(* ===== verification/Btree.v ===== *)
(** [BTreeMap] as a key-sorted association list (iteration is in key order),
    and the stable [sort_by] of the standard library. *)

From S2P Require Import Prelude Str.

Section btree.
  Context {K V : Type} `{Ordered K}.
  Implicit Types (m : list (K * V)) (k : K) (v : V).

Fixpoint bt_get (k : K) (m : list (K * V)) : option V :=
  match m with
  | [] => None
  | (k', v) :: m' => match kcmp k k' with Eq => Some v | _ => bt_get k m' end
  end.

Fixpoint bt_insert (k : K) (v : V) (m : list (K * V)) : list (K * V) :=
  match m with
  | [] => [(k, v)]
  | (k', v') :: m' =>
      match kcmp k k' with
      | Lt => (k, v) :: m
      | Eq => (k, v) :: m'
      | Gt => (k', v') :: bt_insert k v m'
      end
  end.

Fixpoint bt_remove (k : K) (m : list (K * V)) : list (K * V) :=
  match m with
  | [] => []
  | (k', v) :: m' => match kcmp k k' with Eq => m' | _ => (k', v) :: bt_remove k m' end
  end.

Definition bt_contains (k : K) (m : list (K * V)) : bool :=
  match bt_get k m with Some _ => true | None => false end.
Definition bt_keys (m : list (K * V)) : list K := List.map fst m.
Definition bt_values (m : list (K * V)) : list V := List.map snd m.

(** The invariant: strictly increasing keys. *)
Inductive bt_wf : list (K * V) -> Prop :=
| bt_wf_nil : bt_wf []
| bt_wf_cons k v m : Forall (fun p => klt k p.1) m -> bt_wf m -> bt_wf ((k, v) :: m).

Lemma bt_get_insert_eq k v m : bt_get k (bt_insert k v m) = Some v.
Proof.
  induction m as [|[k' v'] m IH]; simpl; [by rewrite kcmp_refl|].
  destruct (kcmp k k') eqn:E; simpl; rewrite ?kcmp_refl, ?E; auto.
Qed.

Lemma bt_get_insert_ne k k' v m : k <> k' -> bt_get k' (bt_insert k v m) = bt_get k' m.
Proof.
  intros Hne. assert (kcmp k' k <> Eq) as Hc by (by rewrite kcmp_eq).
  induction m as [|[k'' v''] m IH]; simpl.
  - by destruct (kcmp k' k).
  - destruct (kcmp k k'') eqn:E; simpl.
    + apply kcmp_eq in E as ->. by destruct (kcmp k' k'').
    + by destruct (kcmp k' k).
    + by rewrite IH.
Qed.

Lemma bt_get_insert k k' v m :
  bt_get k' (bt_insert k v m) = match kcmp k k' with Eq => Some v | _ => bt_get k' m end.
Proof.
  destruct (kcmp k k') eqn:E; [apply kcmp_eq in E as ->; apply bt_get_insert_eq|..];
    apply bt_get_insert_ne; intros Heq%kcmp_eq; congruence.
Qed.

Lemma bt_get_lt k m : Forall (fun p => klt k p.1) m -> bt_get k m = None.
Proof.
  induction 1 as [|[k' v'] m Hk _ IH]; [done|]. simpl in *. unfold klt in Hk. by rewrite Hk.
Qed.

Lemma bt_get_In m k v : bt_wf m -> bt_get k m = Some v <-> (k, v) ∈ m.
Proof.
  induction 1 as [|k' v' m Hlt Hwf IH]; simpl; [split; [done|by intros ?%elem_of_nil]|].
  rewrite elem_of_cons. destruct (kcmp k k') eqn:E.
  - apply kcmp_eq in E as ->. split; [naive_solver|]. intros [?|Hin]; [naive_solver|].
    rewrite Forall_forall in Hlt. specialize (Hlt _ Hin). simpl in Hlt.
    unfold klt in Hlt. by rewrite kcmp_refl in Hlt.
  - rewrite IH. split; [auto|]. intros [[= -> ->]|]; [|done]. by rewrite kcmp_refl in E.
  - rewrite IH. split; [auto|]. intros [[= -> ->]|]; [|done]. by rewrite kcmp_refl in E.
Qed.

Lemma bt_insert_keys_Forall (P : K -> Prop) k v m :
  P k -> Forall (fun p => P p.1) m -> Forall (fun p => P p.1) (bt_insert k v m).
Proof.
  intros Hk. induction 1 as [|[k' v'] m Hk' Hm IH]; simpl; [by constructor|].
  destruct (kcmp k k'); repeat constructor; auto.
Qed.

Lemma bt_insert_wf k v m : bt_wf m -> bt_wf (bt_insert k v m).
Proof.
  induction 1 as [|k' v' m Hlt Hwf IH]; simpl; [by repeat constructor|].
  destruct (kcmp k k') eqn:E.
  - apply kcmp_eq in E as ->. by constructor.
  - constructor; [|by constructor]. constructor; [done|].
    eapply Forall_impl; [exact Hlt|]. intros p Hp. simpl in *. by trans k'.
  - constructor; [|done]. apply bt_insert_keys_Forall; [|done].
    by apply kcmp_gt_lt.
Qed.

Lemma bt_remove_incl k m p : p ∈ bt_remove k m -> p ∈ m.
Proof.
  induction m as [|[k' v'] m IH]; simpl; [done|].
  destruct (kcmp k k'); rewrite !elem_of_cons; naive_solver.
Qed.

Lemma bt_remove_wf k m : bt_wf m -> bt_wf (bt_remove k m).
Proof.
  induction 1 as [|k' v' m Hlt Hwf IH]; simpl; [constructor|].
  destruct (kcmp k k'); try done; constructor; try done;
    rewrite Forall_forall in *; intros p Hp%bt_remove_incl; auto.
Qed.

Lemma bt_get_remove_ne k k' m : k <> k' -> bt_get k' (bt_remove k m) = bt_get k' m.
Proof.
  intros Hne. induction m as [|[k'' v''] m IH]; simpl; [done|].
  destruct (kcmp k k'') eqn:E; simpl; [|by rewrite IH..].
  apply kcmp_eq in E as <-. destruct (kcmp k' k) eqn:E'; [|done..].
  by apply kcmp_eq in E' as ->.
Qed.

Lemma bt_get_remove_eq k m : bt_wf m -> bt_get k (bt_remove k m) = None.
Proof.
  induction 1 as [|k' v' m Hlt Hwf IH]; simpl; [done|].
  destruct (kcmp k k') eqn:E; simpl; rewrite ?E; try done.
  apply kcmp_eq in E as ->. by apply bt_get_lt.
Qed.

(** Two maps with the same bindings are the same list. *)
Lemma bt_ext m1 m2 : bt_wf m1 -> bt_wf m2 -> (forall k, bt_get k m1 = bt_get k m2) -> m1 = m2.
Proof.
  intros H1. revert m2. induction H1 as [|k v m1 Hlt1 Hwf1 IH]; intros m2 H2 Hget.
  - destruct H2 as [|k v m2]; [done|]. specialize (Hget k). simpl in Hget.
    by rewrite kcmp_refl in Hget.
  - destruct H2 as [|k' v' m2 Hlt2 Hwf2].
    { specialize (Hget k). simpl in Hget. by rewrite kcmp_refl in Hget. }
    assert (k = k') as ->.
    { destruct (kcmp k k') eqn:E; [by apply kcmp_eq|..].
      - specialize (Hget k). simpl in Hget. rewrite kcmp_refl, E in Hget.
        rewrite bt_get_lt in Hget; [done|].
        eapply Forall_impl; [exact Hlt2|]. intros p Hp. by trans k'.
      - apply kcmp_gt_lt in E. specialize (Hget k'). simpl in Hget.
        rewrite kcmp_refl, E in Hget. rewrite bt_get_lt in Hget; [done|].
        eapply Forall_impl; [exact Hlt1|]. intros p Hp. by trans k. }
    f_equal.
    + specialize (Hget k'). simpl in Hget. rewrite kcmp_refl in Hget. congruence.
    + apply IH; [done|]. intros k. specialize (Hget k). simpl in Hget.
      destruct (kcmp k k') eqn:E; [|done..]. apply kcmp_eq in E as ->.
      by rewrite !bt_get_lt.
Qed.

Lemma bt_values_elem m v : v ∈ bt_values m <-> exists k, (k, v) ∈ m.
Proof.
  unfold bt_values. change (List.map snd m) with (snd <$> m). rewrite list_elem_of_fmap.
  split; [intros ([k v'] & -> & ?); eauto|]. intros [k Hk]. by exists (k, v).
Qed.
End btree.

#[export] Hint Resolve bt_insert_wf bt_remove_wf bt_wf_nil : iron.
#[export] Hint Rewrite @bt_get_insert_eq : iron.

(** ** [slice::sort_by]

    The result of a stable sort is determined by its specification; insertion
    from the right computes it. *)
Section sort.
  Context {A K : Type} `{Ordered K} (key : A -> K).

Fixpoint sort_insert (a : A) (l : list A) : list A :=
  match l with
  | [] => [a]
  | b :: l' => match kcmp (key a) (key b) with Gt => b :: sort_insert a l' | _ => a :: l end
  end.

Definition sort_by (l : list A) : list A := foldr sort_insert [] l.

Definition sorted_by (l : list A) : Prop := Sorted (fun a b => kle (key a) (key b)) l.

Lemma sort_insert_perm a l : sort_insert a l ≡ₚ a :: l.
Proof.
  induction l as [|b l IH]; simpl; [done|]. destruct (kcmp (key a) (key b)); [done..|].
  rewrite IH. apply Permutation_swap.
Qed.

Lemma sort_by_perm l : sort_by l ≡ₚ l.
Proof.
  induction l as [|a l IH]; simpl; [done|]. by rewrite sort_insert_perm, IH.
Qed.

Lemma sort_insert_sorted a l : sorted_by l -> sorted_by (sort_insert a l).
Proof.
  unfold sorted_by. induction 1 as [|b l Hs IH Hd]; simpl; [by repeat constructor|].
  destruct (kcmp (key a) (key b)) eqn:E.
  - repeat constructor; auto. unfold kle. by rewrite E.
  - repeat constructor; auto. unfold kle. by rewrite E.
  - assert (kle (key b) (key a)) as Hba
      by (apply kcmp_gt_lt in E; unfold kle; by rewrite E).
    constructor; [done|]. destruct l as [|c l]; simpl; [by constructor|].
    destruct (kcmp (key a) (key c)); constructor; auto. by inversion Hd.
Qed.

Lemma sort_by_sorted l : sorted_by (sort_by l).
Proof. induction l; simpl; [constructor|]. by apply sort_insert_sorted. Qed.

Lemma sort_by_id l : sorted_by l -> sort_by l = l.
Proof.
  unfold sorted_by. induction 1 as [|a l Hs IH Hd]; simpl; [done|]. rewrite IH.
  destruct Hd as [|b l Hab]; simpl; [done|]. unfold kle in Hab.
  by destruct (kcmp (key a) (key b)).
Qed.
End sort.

- **What you are asked to do**
Look above for the line holding "Lemma bt_insert_wf k". Print it and every line after it, exactly, through the line holding "- constructor; [|by".

- **Solution**
Lemma bt_insert_wf k v m : bt_wf m -> bt_wf (bt_insert k v m).
Proof.
  induction 1 as [|k' v' m Hlt Hwf IH]; simpl; [by repeat constructor|].
  destruct (kcmp k k') eqn:E.
  - apply kcmp_eq in E as ->. by constructor.
  - constructor; [|by constructor]. constructor; [done|].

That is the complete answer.